● ACTIVITY: Check each line of the records below and collect those that include the word "subtract".
┌─ RECORDS FOR PROCESSING
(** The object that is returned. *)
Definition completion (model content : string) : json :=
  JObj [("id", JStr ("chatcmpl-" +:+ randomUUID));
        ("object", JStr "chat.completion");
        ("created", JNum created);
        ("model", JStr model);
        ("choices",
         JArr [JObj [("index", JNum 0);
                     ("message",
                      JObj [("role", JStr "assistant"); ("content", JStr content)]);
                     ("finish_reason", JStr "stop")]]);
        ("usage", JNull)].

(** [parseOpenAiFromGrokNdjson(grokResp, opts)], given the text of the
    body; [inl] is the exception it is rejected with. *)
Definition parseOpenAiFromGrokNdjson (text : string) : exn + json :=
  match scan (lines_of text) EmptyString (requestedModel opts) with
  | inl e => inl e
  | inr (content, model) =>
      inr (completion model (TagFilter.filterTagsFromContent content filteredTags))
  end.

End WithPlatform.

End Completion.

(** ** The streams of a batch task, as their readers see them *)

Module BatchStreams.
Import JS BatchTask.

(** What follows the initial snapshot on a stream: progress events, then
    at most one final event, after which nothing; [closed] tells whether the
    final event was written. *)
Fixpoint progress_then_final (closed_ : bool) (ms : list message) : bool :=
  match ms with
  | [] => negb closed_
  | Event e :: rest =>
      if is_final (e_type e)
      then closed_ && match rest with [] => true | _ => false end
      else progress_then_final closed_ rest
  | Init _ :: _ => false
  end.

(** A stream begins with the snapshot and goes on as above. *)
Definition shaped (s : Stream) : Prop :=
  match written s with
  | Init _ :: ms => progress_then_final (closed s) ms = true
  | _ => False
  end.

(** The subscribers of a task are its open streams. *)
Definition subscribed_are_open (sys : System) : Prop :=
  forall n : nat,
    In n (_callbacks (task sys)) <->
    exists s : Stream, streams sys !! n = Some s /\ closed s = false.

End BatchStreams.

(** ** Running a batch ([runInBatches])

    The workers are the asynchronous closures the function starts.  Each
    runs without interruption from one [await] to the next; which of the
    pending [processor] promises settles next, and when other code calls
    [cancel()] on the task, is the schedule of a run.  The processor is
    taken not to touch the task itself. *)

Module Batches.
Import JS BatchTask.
└─
┌─ RECORDS FOR PROCESSING
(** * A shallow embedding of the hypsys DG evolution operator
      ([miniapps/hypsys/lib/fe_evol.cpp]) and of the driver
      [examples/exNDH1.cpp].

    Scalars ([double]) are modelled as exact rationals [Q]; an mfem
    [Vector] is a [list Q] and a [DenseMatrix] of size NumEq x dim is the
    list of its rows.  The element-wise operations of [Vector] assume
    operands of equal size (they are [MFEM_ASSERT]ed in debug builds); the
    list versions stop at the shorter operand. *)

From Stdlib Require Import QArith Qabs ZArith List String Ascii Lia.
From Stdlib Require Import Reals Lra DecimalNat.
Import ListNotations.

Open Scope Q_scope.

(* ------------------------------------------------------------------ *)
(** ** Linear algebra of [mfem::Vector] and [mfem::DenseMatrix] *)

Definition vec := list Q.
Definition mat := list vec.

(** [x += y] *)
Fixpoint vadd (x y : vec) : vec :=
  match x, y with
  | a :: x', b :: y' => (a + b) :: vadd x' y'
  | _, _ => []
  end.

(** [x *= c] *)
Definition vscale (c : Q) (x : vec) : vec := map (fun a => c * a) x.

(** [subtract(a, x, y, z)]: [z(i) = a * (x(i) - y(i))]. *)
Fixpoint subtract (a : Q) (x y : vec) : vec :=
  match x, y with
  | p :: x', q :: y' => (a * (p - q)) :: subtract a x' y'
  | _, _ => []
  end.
└─
● SOLUTION FOR THIS PROBLEM:
(** [subtract(a, x, y, z)]: [z(i) = a * (x(i) - y(i))]. *)
Fixpoint subtract (a : Q) (x y : vec) : vec :=
  | p :: x', q :: y' => (a * (p - q)) :: subtract a x' y'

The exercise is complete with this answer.